**PROBLEM DETAILS**
Begin at the line containing "From stdpp Require Import gmap strings list pretty." in the data below and go on through the line containing "gmap string pyval).", repeating each line exactly; include both ends and no other line.

Dataset entries:
- Opening Delimiter -

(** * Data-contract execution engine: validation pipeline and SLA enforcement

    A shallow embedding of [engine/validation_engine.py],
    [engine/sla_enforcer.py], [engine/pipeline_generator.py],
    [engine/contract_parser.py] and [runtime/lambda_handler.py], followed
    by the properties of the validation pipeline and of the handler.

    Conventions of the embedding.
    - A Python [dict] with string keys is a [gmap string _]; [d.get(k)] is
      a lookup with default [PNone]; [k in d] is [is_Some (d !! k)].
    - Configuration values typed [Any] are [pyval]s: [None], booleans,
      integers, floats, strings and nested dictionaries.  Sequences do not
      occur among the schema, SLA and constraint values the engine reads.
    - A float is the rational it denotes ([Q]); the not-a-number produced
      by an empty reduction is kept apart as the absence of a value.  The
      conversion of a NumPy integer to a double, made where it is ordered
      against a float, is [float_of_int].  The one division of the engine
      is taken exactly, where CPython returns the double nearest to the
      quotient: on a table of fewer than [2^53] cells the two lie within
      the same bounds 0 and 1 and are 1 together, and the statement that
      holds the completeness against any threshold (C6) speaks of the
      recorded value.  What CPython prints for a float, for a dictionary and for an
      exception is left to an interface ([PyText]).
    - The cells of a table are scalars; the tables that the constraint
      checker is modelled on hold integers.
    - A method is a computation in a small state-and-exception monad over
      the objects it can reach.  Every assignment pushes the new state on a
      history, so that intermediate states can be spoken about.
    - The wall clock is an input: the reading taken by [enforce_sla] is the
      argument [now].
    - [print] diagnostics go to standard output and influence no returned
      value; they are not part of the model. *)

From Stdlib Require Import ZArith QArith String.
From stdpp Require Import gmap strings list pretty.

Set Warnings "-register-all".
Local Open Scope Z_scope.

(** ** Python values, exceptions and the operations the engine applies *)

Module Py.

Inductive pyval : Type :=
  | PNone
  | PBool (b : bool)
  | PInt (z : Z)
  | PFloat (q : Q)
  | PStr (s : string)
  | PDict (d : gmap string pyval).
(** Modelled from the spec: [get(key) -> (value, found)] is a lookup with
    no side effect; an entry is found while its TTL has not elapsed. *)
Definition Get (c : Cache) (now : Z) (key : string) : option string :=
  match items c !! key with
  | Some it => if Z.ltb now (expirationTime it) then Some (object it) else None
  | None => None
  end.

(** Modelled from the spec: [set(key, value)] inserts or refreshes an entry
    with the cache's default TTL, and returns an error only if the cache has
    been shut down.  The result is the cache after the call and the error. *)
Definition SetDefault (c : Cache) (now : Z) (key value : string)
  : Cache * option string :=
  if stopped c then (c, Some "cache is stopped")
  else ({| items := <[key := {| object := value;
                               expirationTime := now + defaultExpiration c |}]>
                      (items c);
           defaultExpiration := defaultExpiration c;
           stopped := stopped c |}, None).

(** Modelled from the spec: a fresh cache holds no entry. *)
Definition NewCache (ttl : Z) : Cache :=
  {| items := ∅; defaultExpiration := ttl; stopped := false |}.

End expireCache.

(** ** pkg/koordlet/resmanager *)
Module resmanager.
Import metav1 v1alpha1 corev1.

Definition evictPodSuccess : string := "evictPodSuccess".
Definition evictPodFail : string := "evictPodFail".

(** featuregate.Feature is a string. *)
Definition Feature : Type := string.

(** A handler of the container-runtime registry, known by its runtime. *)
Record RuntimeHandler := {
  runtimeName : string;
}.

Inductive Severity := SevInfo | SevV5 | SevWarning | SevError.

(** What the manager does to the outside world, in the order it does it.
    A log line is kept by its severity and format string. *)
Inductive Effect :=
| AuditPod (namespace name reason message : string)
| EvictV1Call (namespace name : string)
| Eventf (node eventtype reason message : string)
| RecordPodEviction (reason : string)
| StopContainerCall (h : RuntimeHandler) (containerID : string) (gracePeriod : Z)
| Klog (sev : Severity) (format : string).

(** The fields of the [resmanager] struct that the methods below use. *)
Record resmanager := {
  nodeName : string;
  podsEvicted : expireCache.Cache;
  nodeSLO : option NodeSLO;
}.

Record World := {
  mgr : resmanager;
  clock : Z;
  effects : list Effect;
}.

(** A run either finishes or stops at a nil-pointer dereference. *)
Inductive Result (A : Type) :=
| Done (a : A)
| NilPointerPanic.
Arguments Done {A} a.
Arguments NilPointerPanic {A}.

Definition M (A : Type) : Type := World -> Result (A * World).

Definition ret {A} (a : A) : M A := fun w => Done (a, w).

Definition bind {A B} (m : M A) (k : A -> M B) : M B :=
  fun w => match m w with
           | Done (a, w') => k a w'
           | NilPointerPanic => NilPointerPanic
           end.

- Closing Delimiter -
- Opening Delimiter -

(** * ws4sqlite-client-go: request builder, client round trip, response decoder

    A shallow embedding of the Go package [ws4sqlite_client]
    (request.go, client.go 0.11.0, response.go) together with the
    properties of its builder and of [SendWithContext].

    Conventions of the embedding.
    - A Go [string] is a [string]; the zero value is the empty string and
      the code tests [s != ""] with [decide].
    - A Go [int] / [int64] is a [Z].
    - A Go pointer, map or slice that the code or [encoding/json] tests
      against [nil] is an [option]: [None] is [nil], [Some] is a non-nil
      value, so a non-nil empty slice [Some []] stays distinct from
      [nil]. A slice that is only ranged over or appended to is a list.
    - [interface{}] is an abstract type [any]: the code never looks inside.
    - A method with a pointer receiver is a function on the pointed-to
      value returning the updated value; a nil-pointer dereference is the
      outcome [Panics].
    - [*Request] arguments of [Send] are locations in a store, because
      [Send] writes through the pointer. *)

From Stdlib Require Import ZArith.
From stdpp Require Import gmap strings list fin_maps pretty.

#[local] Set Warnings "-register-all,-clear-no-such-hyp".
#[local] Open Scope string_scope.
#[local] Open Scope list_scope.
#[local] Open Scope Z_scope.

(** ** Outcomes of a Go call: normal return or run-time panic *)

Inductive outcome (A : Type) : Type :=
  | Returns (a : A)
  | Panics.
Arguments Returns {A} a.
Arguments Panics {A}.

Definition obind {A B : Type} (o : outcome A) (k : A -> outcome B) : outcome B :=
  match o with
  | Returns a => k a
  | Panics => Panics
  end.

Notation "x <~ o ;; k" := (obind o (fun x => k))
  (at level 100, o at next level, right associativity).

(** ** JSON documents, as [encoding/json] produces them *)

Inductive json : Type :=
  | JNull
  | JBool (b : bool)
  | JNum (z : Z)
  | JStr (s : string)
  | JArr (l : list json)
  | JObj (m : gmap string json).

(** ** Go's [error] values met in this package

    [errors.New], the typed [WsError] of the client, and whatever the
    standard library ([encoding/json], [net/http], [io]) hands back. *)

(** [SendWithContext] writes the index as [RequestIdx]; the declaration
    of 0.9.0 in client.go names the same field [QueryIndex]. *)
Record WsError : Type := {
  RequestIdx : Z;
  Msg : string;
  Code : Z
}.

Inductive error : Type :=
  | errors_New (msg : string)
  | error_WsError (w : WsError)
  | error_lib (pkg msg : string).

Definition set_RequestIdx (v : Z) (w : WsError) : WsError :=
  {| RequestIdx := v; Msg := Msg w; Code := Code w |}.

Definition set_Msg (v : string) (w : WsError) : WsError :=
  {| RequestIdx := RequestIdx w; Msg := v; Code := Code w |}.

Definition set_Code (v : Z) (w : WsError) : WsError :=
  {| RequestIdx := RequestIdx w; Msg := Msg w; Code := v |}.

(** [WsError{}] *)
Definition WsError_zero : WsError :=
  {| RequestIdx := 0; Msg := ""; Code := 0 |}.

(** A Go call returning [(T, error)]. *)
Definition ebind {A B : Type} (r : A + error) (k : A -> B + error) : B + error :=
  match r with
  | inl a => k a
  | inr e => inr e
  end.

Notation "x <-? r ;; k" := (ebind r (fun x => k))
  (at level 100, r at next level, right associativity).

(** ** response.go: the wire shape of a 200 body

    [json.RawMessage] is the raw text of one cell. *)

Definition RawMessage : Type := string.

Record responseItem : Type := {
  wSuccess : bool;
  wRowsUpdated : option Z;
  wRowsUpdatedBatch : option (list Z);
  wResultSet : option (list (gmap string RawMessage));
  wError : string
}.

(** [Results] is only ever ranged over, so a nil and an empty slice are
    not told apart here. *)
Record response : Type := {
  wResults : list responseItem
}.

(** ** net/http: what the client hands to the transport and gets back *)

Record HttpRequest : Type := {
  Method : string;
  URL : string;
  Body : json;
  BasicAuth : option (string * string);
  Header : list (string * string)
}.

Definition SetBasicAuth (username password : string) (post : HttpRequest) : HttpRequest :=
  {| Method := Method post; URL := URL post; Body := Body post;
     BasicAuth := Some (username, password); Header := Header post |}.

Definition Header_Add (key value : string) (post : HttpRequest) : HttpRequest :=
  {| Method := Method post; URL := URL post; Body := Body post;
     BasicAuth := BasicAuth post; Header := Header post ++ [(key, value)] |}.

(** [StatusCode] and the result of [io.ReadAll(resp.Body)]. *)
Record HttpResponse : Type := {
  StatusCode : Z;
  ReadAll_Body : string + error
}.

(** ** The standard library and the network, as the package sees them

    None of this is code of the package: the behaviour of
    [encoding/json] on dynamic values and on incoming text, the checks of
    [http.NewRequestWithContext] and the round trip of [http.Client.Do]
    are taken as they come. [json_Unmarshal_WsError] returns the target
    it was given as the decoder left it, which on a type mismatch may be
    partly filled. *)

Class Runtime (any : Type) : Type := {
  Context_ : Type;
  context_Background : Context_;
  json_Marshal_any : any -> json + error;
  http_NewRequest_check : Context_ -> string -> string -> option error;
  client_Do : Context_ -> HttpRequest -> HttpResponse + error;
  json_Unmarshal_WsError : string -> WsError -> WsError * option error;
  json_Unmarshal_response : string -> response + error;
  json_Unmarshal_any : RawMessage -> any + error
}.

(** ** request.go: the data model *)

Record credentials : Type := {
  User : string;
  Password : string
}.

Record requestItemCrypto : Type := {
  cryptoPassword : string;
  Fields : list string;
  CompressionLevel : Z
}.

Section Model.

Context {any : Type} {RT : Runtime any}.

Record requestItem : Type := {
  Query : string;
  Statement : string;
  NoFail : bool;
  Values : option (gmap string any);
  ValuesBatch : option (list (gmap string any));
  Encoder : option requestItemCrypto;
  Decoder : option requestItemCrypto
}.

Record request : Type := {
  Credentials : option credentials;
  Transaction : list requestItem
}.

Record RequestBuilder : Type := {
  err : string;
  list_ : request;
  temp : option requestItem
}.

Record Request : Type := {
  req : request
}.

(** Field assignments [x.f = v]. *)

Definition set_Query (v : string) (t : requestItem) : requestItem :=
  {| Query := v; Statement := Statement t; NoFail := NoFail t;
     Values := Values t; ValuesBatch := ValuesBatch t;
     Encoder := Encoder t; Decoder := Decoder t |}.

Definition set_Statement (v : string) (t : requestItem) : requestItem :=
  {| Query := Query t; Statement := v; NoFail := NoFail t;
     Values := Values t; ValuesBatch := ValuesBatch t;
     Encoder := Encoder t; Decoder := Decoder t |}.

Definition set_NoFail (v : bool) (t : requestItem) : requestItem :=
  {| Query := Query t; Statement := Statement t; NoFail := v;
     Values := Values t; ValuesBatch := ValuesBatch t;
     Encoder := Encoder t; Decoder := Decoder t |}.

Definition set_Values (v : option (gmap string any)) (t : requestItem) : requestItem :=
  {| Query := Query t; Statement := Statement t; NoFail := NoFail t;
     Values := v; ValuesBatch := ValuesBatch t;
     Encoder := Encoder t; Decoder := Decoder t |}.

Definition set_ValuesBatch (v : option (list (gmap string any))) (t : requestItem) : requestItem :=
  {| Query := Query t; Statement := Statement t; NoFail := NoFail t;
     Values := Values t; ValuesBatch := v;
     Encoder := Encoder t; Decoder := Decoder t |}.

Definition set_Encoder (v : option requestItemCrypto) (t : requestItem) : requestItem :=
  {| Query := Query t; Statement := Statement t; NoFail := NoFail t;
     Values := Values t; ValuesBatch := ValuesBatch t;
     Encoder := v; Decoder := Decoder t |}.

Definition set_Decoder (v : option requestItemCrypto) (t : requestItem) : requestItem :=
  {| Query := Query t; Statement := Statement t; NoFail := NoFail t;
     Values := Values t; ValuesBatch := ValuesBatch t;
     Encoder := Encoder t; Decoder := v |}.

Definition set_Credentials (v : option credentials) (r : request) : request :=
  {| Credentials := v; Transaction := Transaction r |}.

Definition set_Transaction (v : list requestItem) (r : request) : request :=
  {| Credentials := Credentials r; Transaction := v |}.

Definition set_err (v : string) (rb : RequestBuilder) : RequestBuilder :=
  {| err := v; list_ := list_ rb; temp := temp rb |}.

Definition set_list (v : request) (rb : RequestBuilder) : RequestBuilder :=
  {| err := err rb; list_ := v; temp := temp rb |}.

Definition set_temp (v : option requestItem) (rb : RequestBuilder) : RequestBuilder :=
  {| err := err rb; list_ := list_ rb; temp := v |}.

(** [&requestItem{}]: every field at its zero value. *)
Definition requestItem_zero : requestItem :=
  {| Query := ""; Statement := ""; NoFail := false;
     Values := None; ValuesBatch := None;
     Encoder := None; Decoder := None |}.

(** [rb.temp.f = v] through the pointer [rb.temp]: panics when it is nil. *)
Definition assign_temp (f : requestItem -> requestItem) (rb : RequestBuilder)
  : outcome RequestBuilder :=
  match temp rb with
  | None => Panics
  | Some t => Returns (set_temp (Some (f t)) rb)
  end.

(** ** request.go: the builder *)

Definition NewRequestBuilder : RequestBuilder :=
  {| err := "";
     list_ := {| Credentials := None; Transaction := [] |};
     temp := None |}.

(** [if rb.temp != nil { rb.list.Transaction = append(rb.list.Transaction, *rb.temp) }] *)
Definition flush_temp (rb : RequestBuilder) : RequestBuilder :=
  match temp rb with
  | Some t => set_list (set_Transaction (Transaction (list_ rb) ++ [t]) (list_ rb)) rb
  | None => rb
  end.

- Closing Delimiter -
- Opening Delimiter -

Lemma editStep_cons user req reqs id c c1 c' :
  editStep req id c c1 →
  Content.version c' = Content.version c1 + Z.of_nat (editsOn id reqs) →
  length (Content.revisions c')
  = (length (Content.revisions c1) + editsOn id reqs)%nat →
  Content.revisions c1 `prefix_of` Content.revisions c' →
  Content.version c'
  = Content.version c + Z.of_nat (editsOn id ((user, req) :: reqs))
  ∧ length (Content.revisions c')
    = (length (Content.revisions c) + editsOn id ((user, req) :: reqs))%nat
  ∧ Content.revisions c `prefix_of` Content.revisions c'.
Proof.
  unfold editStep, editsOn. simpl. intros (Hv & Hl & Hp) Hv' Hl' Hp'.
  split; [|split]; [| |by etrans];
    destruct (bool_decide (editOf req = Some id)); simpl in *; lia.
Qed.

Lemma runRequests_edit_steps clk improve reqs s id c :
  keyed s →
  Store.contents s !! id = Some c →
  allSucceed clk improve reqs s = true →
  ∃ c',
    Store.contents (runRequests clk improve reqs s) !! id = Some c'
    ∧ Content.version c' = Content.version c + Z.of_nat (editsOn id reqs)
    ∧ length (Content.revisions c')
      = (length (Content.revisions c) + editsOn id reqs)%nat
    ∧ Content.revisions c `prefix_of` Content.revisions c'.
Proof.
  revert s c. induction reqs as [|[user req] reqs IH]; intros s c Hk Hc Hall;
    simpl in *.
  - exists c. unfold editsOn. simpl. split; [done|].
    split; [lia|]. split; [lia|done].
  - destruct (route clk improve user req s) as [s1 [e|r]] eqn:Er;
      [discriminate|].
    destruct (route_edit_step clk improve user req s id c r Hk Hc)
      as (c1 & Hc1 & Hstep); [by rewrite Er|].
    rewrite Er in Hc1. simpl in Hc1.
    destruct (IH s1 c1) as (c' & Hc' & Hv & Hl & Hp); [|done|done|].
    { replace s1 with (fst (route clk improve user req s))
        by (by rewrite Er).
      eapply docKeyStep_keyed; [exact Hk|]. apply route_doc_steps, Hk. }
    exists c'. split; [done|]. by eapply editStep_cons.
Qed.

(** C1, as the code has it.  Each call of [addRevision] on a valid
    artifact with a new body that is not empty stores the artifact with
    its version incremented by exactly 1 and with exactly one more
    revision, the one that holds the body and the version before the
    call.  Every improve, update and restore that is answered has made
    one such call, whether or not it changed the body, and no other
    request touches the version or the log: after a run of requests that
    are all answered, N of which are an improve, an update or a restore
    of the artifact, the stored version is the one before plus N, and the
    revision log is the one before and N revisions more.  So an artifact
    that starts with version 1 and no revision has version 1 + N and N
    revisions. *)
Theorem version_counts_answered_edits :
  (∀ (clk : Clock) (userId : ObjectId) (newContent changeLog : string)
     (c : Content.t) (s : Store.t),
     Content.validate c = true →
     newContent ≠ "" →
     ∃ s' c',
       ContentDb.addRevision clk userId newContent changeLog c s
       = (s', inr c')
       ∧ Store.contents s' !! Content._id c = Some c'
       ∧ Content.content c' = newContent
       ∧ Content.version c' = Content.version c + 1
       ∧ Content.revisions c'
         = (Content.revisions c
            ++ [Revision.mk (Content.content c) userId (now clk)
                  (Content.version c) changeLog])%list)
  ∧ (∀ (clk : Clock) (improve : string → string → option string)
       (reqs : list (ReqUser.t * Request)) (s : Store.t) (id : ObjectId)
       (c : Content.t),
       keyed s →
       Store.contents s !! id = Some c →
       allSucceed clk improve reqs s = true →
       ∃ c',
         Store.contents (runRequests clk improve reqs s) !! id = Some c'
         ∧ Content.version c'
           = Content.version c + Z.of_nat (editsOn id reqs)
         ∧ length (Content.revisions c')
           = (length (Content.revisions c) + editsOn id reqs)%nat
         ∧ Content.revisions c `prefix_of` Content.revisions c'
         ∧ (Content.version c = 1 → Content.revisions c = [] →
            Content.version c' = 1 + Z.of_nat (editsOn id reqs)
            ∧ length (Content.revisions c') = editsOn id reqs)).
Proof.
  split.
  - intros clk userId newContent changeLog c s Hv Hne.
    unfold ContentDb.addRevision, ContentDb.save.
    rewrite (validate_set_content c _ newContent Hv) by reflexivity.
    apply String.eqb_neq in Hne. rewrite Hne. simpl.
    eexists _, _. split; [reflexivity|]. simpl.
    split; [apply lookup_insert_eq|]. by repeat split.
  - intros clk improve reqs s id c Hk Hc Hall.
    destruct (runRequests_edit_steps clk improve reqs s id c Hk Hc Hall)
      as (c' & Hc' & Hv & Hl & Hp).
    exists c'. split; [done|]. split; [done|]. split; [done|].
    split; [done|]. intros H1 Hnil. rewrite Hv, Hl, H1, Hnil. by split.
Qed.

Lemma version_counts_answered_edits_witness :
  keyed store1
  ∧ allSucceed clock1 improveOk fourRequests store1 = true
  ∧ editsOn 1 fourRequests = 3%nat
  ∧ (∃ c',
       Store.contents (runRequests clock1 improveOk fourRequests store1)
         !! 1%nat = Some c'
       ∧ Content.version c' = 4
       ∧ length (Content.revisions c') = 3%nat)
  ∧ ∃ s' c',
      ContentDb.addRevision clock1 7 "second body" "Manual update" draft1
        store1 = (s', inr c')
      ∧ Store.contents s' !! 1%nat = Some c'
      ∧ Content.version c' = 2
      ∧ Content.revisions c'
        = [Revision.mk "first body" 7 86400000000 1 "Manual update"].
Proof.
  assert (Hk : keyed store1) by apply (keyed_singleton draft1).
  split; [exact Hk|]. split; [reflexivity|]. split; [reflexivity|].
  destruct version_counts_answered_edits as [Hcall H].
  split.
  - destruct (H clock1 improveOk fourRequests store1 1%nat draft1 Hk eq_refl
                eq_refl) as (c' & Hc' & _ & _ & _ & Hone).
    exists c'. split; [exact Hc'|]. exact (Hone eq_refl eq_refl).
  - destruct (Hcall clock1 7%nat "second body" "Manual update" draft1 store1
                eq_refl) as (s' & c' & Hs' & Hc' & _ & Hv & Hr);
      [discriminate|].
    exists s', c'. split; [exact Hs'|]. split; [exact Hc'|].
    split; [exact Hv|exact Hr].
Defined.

- Closing Delimiter -

**EXPECTED ANSWER**
From stdpp Require Import gmap strings list pretty.

Set Warnings "-register-all".
Local Open Scope Z_scope.

(** ** Python values, exceptions and the operations the engine applies *)

Module Py.

Inductive pyval : Type :=
  | PNone
  | PBool (b : bool)
  | PInt (z : Z)
  | PFloat (q : Q)
  | PStr (s : string)
  | PDict (d : gmap string pyval).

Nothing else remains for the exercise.